> **Task details**:
Check every line of the entries that follow, and copy the ones containing "EINVAL".

> **Data for processing**:
(* ===== verification/Lzf.v ===== *)
(** * lzf_c.c and lzf_d.c: the LZF compressor

    The operations of lzf_c.c and lzf_d.c with the configuration of lzfP.h on a
    64 bit host: [VERY_FAST], [HLOG] 16, hash slots that hold 32 bit offsets
    from the start of the input, [CHECK_INPUT], no alignment needed.  The hash
    table of the compressor is an uninitialised array on the stack: its contents
    are an argument.  Input and output are blocks of bytes and every access is
    checked, those of the hash table too.  The theorems are in [LzfSpec]. *)

From S2P Require Import Prelude Mem.

(** ** lzfP.h and the macros of lzf_c.c *)
Definition HLOG : Z := 16.
Definition HSIZE : Z := Z.shiftl 1 HLOG.
Definition MAX_LIT : Z := Z.shiftl 1 5.
Definition MAX_OFF : Z := Z.shiftl 1 13.
Definition MAX_REF : Z := Z.shiftl 1 8 + Z.shiftl 1 3.

(** [LZF_STATE]: the slots by index. *)
Definition LZF_STATE : Type := Z → Z.

Definition FRST (data : bytes) (p : Z) : option Z :=
  a ← load1 data p; b ← load1 data (p + 1);
  Some (Z.lor (Z.shiftl a 8) b).

Definition NEXT (v : Z) (data : bytes) (p : Z) : option Z :=
  c ← load1 data (p + 2);
  Some (Z.lor (uwrap 32 (Z.shiftl v 8)) c).

Definition IDX (h : Z) : Z :=
  Z.land (uwrap 32 (Z.shiftr h (3 * 8 - HLOG) - uwrap 32 (h * 5))) (HSIZE - 1).

(** [*hslot] and [*hslot = v] for [hslot = htab + i]. *)
Definition htab_get (htab : LZF_STATE) (i : Z) : option Z :=
  if (0 <=? i) && (i <? HSIZE) then Some (uwrap 32 (htab i)) else None.

Definition htab_set (htab : LZF_STATE) (i v : Z) : option LZF_STATE :=
  if (0 <=? i) && (i <? HSIZE)
  then Some (λ j, if j =? i then uwrap 32 v else htab j) else None.

(** A store of one [u8]. *)
Definition store8 (m : bytes) (i v : Z) : option bytes := store m i [uwrap 8 v].

(** ** lzf_compress

    [ip], [op], the pending literal run, the rolling hash, its table and the
    output.  Pointers are offsets from [in_data] and [out_data]. *)
Record cstate := CState {
  c_ip : Z; c_op : Z; c_lit : Z; c_hval : Z; c_htab : LZF_STATE; c_out : bytes }.

(** The test for a match at [ref]. *)
Definition match_found (data : bytes) (ref ip off : Z) : option bool :=
  if (off <? MAX_OFF) && (ref >? 0) then
    a ← load1 data (ref + 2); b ← load1 data (ip + 2);
    if a =? b then
      x ← load data ref 2; y ← load data ip 2;
      Some (bool_decide (x = y))
    else Some false
  else Some false.

(** The unrolled part of the matching loop: [n] steps, [true] when one of them
    left with [break]. *)
Fixpoint match_unrolled (n : nat) (data : bytes) (ref ip len : Z) : option (Z * bool) :=
  match n with
  | O => Some (len, false)
  | S n =>
      let len := uwrap 32 (len + 1) in
      a ← load1 data (ref + len); b ← load1 data (ip + len);
      if a =? b then match_unrolled n data ref ip len else Some (len, true)
  end.

(** [do len++; while (len < maxlen && ref[len] == ip[len]);] *)
Definition match_rest_body (data : bytes) (ref ip maxlen len : Z) : option (Z + Z) :=
  let len := uwrap 32 (len + 1) in
  if len <? maxlen then
    a ← load1 data (ref + len); b ← load1 data (ip + len);
    Some (if a =? b then inl len else inr len)
  else Some (inr len).

Definition match_rest (data : bytes) (ref ip maxlen len : Z) : option Z :=
  loop (S (Z.to_nat MAX_REF)) (match_rest_body data ref ip maxlen) len.

(** The whole [for (;;)] loop from [len = 2]. *)
Definition match_len (data : bytes) (ref ip maxlen : Z) : option Z :=
  if maxlen >? 16 then
    '(len, stop) ← match_unrolled 16 data ref ip 2;
    if stop : bool then Some len else match_rest data ref ip maxlen len
  else match_rest data ref ip maxlen 2.

(** [op [- lit - 1] = lit - 1] *)
Definition stop_run (out : bytes) (op lit : Z) : option bytes :=
  store8 out (op - lit - 1) (lit - 1).

(** [!lit] *)
Definition neg (lit : Z) : Z := if lit =? 0 then 1 else 0.

(** The code of a back reference: [off] and [len], the number of octets less
    two. *)
Definition put_ref (out : bytes) (op off len : Z) : option (bytes * Z) :=
  '(out, op) ←
    (if len <? 7 then
       out ← store8 out op (Z.shiftr off 8 + Z.shiftl len 5); Some (out, op + 1)
     else
       out ← store8 out op (Z.shiftr off 8 + Z.shiftl 7 5);
       out ← store8 out (op + 1) (len - 7); Some (out, op + 2));
  out ← store8 out op off;
  Some (out, op + 1).

(** [lit++; *op++ = *ip++;] and the end of a run of [MAX_LIT]. *)
Definition put_lit (data : bytes) (s : cstate) : option cstate :=
  let lit := c_lit s + 1 in
  b ← load1 data (c_ip s);
  out ← store8 (c_out s) (c_op s) b;
  let op := c_op s + 1 in let ip := c_ip s + 1 in
  if lit =? MAX_LIT then
    out ← stop_run out op lit;
    Some (CState ip (op + 1) 0 (c_hval s) (c_htab s) out)
  else Some (CState ip op lit (c_hval s) (c_htab s) out).

(** Where the main loop goes: around, out of the loop, or out of the
    function with 0. *)
Inductive exit := Leave (s : cstate) | Return0 (out : bytes).

(** The branch of a match. *)
Definition compress_match (data : bytes) (in_end out_end : Z) (ref off : Z) (s : cstate)
    : option (cstate + exit) :=
  let '(CState ip op lit hval htab out) := s in
  let maxlen := uwrap 32 (in_end - ip - 2) in
  let maxlen := if maxlen >? MAX_REF then MAX_REF else maxlen in
  if (op + 3 + 1 >=? out_end) && (op - neg lit + 3 + 1 >=? out_end)
  then Some (inr (Return0 out)) else
  out ← stop_run out op lit;
  let op := op - neg lit in
  len ← match_len data ref ip maxlen;
  let len := uwrap 32 (len - 2) in
  let ip := ip + 1 in
  '(out, op) ← put_ref out op off len;
  let op := op + 1 in
  let ip := ip + len + 1 in
  if ip >=? in_end - 2 then Some (inr (Leave (CState ip op 0 hval htab out))) else
  let ip := ip - 2 in
  hval ← FRST data ip;
  hval ← NEXT hval data ip;
  htab ← htab_set htab (IDX hval) ip;
  let ip := ip + 1 in
  hval ← NEXT hval data ip;
  htab ← htab_set htab (IDX hval) ip;
  let ip := ip + 1 in
  Some (inl (CState ip op 0 hval htab out)).

Definition compress_body (data : bytes) (in_end out_end : Z) (s : cstate)
    : option (cstate + exit) :=
  let ip := c_ip s in
  if ip <? in_end - 2 then
    hval ← NEXT (c_hval s) data ip;
    ref ← htab_get (c_htab s) (IDX hval);
    htab ← htab_set (c_htab s) (IDX hval) ip;
    let off := uwrap 64 (ip - ref - 1) in
    found ← match_found data ref ip off;
    let s := CState ip (c_op s) (c_lit s) hval htab (c_out s) in
    if found : bool then compress_match data in_end out_end ref off s
    else if c_op s >=? out_end then Some (inr (Return0 (c_out s)))
    else s ← put_lit data s; Some (inl s)
  else Some (inr (Leave s)).

(** The last [while] loop. *)
Definition flush_body (data : bytes) (in_end : Z) (s : cstate) : option (cstate + cstate) :=
  if c_ip s <? in_end then s ← put_lit data s; Some (inl s) else Some (inr s).

(** What the function returns, with the output block as it leaves it. *)
Definition lzf_compress (htab : LZF_STATE) (data : bytes) (out : bytes) : option (Z * bytes) :=
  let in_len := zlen data in let out_len := zlen out in
  if (in_len =? 0) || (out_len =? 0) then Some (0, out) else
  hval ← FRST data 0;
  e ← loop (S (length data)) (compress_body data in_len out_len) (CState 0 1 0 hval htab out);
  match e with
  | Return0 out => Some (0, out)
  | Leave s =>
      if c_op s + 3 >? out_len then Some (0, c_out s) else
      s ← loop (S (length data)) (flush_body data in_len) s;
      out ← stop_run (c_out s) (c_op s) (c_lit s);
      Some (c_op s - neg (c_lit s), out)
  end.

(** ** lzf_decompress *)
Inductive errno := E2BIG | EINVAL.

(** [*op++ = *ref++], [n] times. *)
Fixpoint copy_octets (n : nat) (out : bytes) (op ref : Z) : option bytes :=
  match n with
  | O => Some out
  | S n => b ← load1 out ref; out ← store8 out op b; copy_octets n out (op + 1) (ref + 1)
  end.

(** The [switch] of a literal run: falls through from [n] to 1. *)
Fixpoint copy_literal (n : nat) (data out : bytes) (ip op : Z) : option bytes :=
  match n with
  | O => Some out
  | S n => b ← load1 data ip; out ← store8 out op b; copy_literal n data out (ip + 1) (op + 1)
  end.

Record dstate := DState { d_ip : Z; d_op : Z; d_out : bytes }.

(** A literal run of [ctrl + 1] octets. *)
Definition decompress_lit (data : bytes) (in_end out_end ctrl : Z) (s : dstate)
    : option (dstate + errno) :=
  let '(DState ip op out) := s in
  let ctrl := uwrap 32 (ctrl + 1) in
  if op + ctrl >? out_end then Some (inr E2BIG) else
  if ip + ctrl >? in_end then Some (inr EINVAL) else
  out ← copy_literal (Z.to_nat ctrl) data out ip op;
  Some (inl (DState (ip + ctrl) (op + ctrl) out)).

(** The second [switch]: copy [len + 2] octets from [ref]. *)
Definition copy_ref (out : bytes) (op ref len : Z) : option (bytes * Z) :=
  if len <=? 9 then
    out ← copy_octets (Z.to_nat (len + 2)) out op ref; Some (out, op + (len + 2))
  else
    let len := uwrap 32 (len + 2) in
    if op >=? ref + len then
      b ← load out ref len; out ← store out op b; Some (out, op + len)
    else
      out ← copy_octets (Z.to_nat len) out op ref; Some (out, op + len).

Definition decompress_ref (data : bytes) (in_end out_end ctrl : Z) (s : dstate)
    : option (dstate + errno) :=
  let '(DState ip op out) := s in
  let len := Z.shiftr ctrl 5 in
  let ref := op - Z.shiftl (Z.land ctrl 31) 8 - 1 in
  if ip >=? in_end then Some (inr EINVAL) else
  '(len, ip, bad) ←
    (if len =? 7 then
       b ← load1 data ip;
       Some (uwrap 32 (len + b), ip + 1, ip + 1 >=? in_end)
     else Some (len, ip, false));
  if bad : bool then Some (inr EINVAL) else
  b ← load1 data ip;
  let ref := ref - b in
  let ip := ip + 1 in
  if op + len + 2 >? out_end then Some (inr E2BIG) else
  if ref <? 0 then Some (inr EINVAL) else
  '(out, op) ← copy_ref out op ref len;
  Some (inl (DState ip op out)).

(** One round of [do ... while (ip < in_end)]; an error leaves with the output
    as it is. *)
Definition decompress_body (data : bytes) (in_end out_end : Z) (s : dstate)
    : option (dstate + (dstate + errno * bytes)) :=
  ctrl ← load1 data (d_ip s);
  let s := DState (d_ip s + 1) (d_op s) (d_out s) in
  r ← (if ctrl <? Z.shiftl 1 5 then decompress_lit data in_end out_end ctrl s
       else decompress_ref data in_end out_end ctrl s);
  Some match r with
       | inr e => inr (inr (e, d_out s))
       | inl s => if d_ip s <? in_end then inl s else inr (inl s)
       end.

(** The result, [errno] when it is set, and the output block. *)
Definition lzf_decompress (data out : bytes) : option (Z * option errno * bytes) :=
  r ← loop (S (length data)) (decompress_body data (zlen data) (zlen out)) (DState 0 0 out);
  Some match r with
       | inl s => (d_op s, None, d_out s)
       | inr (e, out) => (0, Some e, out)
       end.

> **Response to this exercise**:
Inductive errno := E2BIG | EINVAL.
  if ip + ctrl >? in_end then Some (inr EINVAL) else
  if ip >=? in_end then Some (inr EINVAL) else
  if bad : bool then Some (inr EINVAL) else
  if ref <? 0 then Some (inr EINVAL) else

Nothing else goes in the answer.